Probability-based diagnostic imaging using hybrid features extracted from ultrasonic Lamb wave signals

The imaging technique based on guided waves has been a research focus in the field of damage detection over the years, aimed at intuitively highlighting structural damage in two-or three-dimensional images. The accuracy and efficiency of this technique substantially rely on the means of defining the field values at image pixels. In this study, a novel probability-based diagnostic imaging (PDI) approach was developed. Hybrid signal features (including temporal information, intensity of signal energy and signal correlation) were extracted from ultrasonic Lamb wave signals and integrated to retrofit the traditional way of defining field values.

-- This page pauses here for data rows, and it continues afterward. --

(* ===== verification/Udp.v ===== *)
(** * UDP sockets: ijudp.c *)

From S2P Require Import Prelude State Runtime Logic Lifecycle Promise Address Streams.

Definition get_udp (p : addr) : M IJJSUdp :=
  c ← load p ; match c with CUdp u => mret u | _ => fail TypeConfusion end.
Definition put_udp (p : addr) (u : IJJSUdp) : M unit := store p (CUdp u).

Definition u_with_h (h : uv_handle) (u : IJJSUdp) : IJJSUdp :=
  mkUdp (u_closed u) (u_finalized u) h (u_read_size u) (u_read_result u).
Definition u_with_closed (z : Z) (u : IJJSUdp) : IJJSUdp :=
  mkUdp z (u_finalized u) (u_udp u) (u_read_size u) (u_read_result u).
Definition u_with_finalized (z : Z) (u : IJJSUdp) : IJJSUdp :=
  mkUdp (u_closed u) z (u_udp u) (u_read_size u) (u_read_result u).
Definition u_with_read_size (z : Z) (u : IJJSUdp) : IJJSUdp :=
  mkUdp (u_closed u) (u_finalized u) (u_udp u) z (u_read_result u).

Definition handle_udp (h : addr) : M addr :=
  u ← get_udp h ;
  CHECK_NOT_NULL (h_data (u_udp u)).

(** ** Closing *)

Definition uvUdpCloseCb (handle : addr) : M unit :=
  p ← handle_udp handle ;
  u ← get_udp p ;
  put_udp p (u_with_closed 1 u) ;;
  if negb (u_finalized u =? 0) then je_free p else mret tt.

Definition uvMaybeClose (p : addr) : M unit :=
  u ← get_udp p ;
  if negb (uv_is_closing (u_udp u)) then
    h ← uv_close (u_udp u) ;
    put_udp p (u_with_h h u)
  else mret tt.

(** The finalizer, once the opaque pointer of the object is known. *)
Definition finalize_udp (u : option addr) : M unit :=
  match u with
  | None => mret tt
  | Some p =>
      ijFreePromiseRT (Place p FRead) ;;
      st ← get_udp p ;
      put_udp p (u_with_finalized 1 st) ;;
      if negb (u_closed st =? 0) then je_free p else uvMaybeClose p
  end.

Definition ijUdpFinalizer (val : JSValue) : M unit :=
  u ← JS_GetOpaque val cls_udp ;
  finalize_udp u.

Definition ijUdpMark (val : JSValue) : M (list JSValue) :=
  u ← JS_GetOpaque val cls_udp ;
  match u with
  | None => mret []
  | Some p => st ← get_udp p ; mret (ijMarkPromise (u_read_result st))
  end.

Definition ijUdpGet (obj : JSValue) : M (option addr) := JS_GetOpaque2 obj cls_udp.

(** A pending receive is resolved with [{data: undefined}]. *)
Definition ijUdpClose (this : JSValue) (argv : list JSValue) : M JSValue :=
  u ← ijUdpGet this ;
  match u with
  | None => mret JS_EXCEPTION
  | Some p =>
      pending ← ijIsPromisePending (Place p FRead) ;
      (if (pending : bool) then
         arg ← JS_NewObjectProto ;
         JS_DefinePropertyValueStr arg "data" JS_UNDEFINED ;;
         ijSettlePromise (Place p FRead) false [arg] ;;
         ijClearPromise (Place p FRead)
       else mret tt) ;;
      uvMaybeClose p ;;
      mret JS_UNDEFINED
  end.

(** ** Receiving *)

Definition uvUdpAllocCb (handle : addr) (suggested_size : Z) : M (option addr * Z) :=
  p ← handle_udp handle ;
  u ← get_udp p ;
  base ← js_malloc (CBuf (u_read_size u)) ;
  mret (base, u_read_size u).

Definition uv_udp_recv_stop (handle : addr) : M unit :=
  u ← get_udp handle ;
  put_udp handle (u_with_h (with_active false (u_udp u)) u).

(** [sa] is the sender, [None] for NULL. *)
Definition uvUdpRecvCb (handle : addr) (nread : Z) (base : option addr) (sa : option sockaddr) (flags : Z) : M unit :=
  p ← handle_udp handle ;
  if (nread =? 0) && (match sa with None => true | Some _ => false end) then js_free_opt base
  else
    uv_udp_recv_stop handle ;;
    '(arg, is_reject) ← (if nread <? 0 then
        e ← ijNewError nread ;
        js_free_opt base ;;
        mret (e, true)
      else
        arg ← JS_NewObjectProto ;
        data ← deref base ;
        v ← ijNewUint8Array data nread ;
        JS_DefinePropertyValueStr arg "data" v ;;
        JS_DefinePropertyValueStr arg "flags" (JS_NewInt32 flags) ;;
        a ← (match sa with Some a => ijAddr2Obj a | None => fail NullDeref end) ;
        JS_DefinePropertyValueStr arg "addr" a ;;
        mret (arg, false)) ;
    ijSettlePromise (Place p FRead) is_reject [arg] ;;
    ijClearPromise (Place p FRead).

Definition uv_udp_recv_start (handle : addr) : M Z :=
  r ← ask "uv_udp_recv_start" [AP handle] ;
  u ← get_udp handle ;
  put_udp handle (u_with_h (started r (u_udp u)) u) ;;
  mret r.

Definition ijUdpRecv (this : JSValue) (argv : list JSValue) : M JSValue :=
  u ← ijUdpGet this ;
  match u with
  | None => mret JS_EXCEPTION
  | Some p =>
      pending ← ijIsPromisePending (Place p FRead) ;
      if (pending : bool) then ijThrowErrno UV_EBUSY
      else
        a0 ← arg_at argv 0 ;
        o ← (if JS_IsUndefined a0 then mret (Some IJJS_DEFAULt_READ_SIZE) else JS_ToIndex a0) ;
        match o with
        | None => mret JS_EXCEPTION
        | Some size =>
            st ← get_udp p ;
            put_udp p (u_with_read_size size st) ;;
            r ← uv_udp_recv_start p ;
            if negb (r =? 0) then ijThrowErrno r
            else ijInitPromise (Place p FRead)
        end
  end.

(** ** Sending *)

Definition get_send (p : addr) : M IJJSSendReq :=
  c ← load p ; match c with CSendReq r => mret r | _ => fail TypeConfusion end.

Definition uvUdpSendCb (req : addr) (status : Z) : M unit :=
  r ← get_send req ;
  h ← deref (rq_handle (sd_req r)) ;
  _ ← handle_udp h ;
  p ← deref (rq_data (sd_req r)) ;
  '(arg, is_reject) ← (if status <? 0 then e ← ijNewError status ; mret (e, true)
                       else mret (JS_UNDEFINED, false)) ;
  ijSettlePromise (Place p FResult) is_reject [arg] ;;
  js_free p.

(** The bytes to send and where they live: the block of a C string, or the buffer of a
    typed array. *)
Definition send_data (v : JSValue) : M (option (bytes * bufbase)) :=
  is_string ← JS_IsString v ;
  if (is_string : bool) then
    o ← JS_ToCString v ;
    mret (match o with Some (p, s) => Some (s, InBlock p) | None => None end)
  else
    o ← JS_GetTypedArrayBuffer v ;
    match o with
    | None => mret None
    | Some (abuf, aoffset, asize) =>
        buf ← JS_GetArrayBuffer abuf ;
        JS_FreeValue abuf ;;
        mret (match buf with
              | Some data => Some (take (Z.to_nat asize) (drop (Z.to_nat aoffset) data), InArrayBuffer abuf)
              | None => None
              end)
    end.

Definition base_block (b : bufbase) : option addr :=
  match b with InBlock p => Some p | InArrayBuffer _ => None end.

(** libuv keeps a pointer to the bytes of a queued datagram ([sd_buf]) until the callback. *)
Definition ijUdpSend (this : JSValue) (argv : list JSValue) : M JSValue :=
  u ← ijUdpGet this ;
  match u with
  | None => mret JS_EXCEPTION
  | Some p =>
      jsData ← arg_at argv 0 ;
      o ← send_data jsData ;
      match o with
      | None => mret JS_EXCEPTION
      | Some (buf, base) =>
          a1 ← arg_at argv 1 ;
          sa ← (if JS_IsUndefined a1 then mret (Some None)
                else o ← ijObj2Addr a1 ;
                     mret (match o with Some ss => Some (Some ss) | None => None end)) ;
          match sa with
          | None => mret JS_EXCEPTION
          | Some sa =>
              let size := Z.of_nat (length buf) in
              r ← ask "uv_udp_try_send" [AP p; AB buf] ;
              if r =? size then
                free_cstring_at (base_block base) 0 ;;
                ijNewResolvedPromise []
              else
                let off := if 0 <=? r then r else 0 in
                let rest := drop (Z.to_nat off) buf in
                sr ← js_malloc (CSendReq (mkSendReq (mkReq None None None) None)) ;
                match sr with
                | None => mret JS_EXCEPTION
                | Some sr =>
                    store sr (CSendReq (mkSendReq (mkReq None (Some sr) None) None)) ;;
                    free_cstring_at (base_block base) off ;;
                    r ← ask "uv_udp_send" [AP sr; AP p; AB rest] ;
                    if negb (r =? 0) then
                      js_free sr ;;
                      ijThrowErrno r
                    else
                      store sr (CSendReq (mkSendReq (mkReq (Some p) (Some sr) None) (Some (base, rest)))) ;;
                      ijInitPromise (Place sr FResult)
                end
          end
      end
  end.

(** ** Construction and the other methods *)

Definition ijUdpFileno (this : JSValue) (argv : list JSValue) : M JSValue :=
  u ← ijUdpGet this ;
  match u with
  | None => mret JS_EXCEPTION
  | Some p =>
      r ← ask "uv_fileno" [AP p] ;
      if negb (r =? 0) then ijThrowErrno r
      else
        fd ← ask "uv_fileno.fd" [AP p] ;
        mret (JS_NewInt32 fd)
  end.

Definition udp0 : IJJSUdp := mkUdp 0 0 (handle0 UV_UDP) 0 promise0.

Definition ijNewUdp (af : Z) : M JSValue :=
  obj ← JS_NewObjectClass cls_udp ;
  if JS_IsException obj then mret obj
  else
    u ← je_calloc (CUdp udp0) ;
    match u with
    | None => JS_FreeValue obj ;; mret JS_EXCEPTION
    | Some p =>
        r ← ask "uv_udp_init_ex" [AZ af] ;
        if negb (r =? 0) then
          JS_FreeValue obj ;;
          je_free p ;;
          JS_ThrowInternalError "couldn't initialize UDP handle"
        else
          u ← get_udp p ;
          put_udp p (mkUdp 0 0 (with_data (Some p) (handle_init (u_udp u))) (u_read_size u) (u_read_result u)) ;;
          ijClearPromise (Place p FRead) ;;
          JS_SetOpaque obj p ;;
          mret obj
    end.

Definition ijUdpConstructor (argv : list JSValue) : M JSValue :=
  a0 ← arg_at argv 0 ;
  o ← (if JS_IsUndefined a0 then mret (Some AF_UNSPEC) else JS_ToInt32 a0) ;
  match o with
  | None => mret JS_EXCEPTION
  | Some af => ijNewUdp af
  end.

Definition ijUdpGetSockPeerName (magic : Z) (this : JSValue) (argv : list JSValue) : M JSValue :=
  u ← ijUdpGet this ;
  match u with
  | None => mret JS_EXCEPTION
  | Some p =>
      r ← ask (if magic =? 0 then "uv_udp_getsockname" else "uv_udp_getpeername") [AP p] ;
      if negb (r =? 0) then ijThrowErrno r
      else
        addr ← ask_sa "sockaddr" [AP p] ;
        ijAddr2Obj addr
  end.

Definition ijUdpConnect (this : JSValue) (argv : list JSValue) : M JSValue :=
  u ← ijUdpGet this ;
  match u with
  | None => mret JS_EXCEPTION
  | Some p =>
      a0 ← arg_at argv 0 ;
      o ← ijObj2Addr a0 ;
      match o with
      | None => mret JS_EXCEPTION
      | Some ss =>
          r ← ask "uv_udp_connect" [AP p] ;
          if negb (r =? 0) then ijThrowErrno r else mret JS_UNDEFINED
      end
  end.

Definition ijUdpBind (this : JSValue) (argv : list JSValue) : M JSValue :=
  u ← ijUdpGet this ;
  match u with
  | None => mret JS_EXCEPTION
  | Some p =>
      a0 ← arg_at argv 0 ;
      o ← ijObj2Addr a0 ;
      match o with
      | None => mret JS_EXCEPTION
      | Some ss =>
          a1 ← arg_at argv 1 ;
          f ← (if JS_IsUndefined a1 then mret (Some 0) else JS_ToInt32 a1) ;
          match f with
          | None => mret JS_EXCEPTION
          | Some flags =>
              r ← ask "uv_udp_bind" [AP p; AZ flags] ;
              if negb (r =? 0) then ijThrowErrno r else mret JS_UNDEFINED
          end
      end
  end.

Definition ijjs_udp_proto_funcs : list cfunction :=
  [ CFUNC "close" 0 ijUdpClose; CFUNC "recv" 1 ijUdpRecv; CFUNC "send" 2 ijUdpSend;
    CFUNC "fileno" 0 ijUdpFileno; CFUNC "getsockname" 0 (ijUdpGetSockPeerName 0);
    CFUNC "getpeername" 0 (ijUdpGetSockPeerName 1); CFUNC "connect" 1 ijUdpConnect;
    CFUNC "bind" 2 ijUdpBind ]%string.

(** libuv finishes closing the handle and runs the callback. *)
Definition udp_close_done (p : addr) : M unit :=
  u ← get_udp p ;
  put_udp p (u_with_h (handle_closed (u_udp u)) u) ;;
  uvUdpCloseCb p.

To acquire hybrid signal features, an active sensor network in line with pulse-echo and pitch-catch configurations was designed, supplemented with a novel concept of 'virtual sensing'. A hybrid image fusion scheme was developed to enhance the tolerance of the approach to measurement noise/uncertainties and erroneous perceptions from individual sensors. As applications, the approach was employed to identify representative damage scenarios including L-shape through-thickness crack (orientation-specific damage), polygonal damage (multi-edge damage) and multi-damage in structural plates. Results have corroborated that the developed PDI approach based on the use of hybrid signal features is capable of visualizing structural damage quantitatively, regardless of damage shape and number, by highlighting its individual edges in an easily interpretable binary image.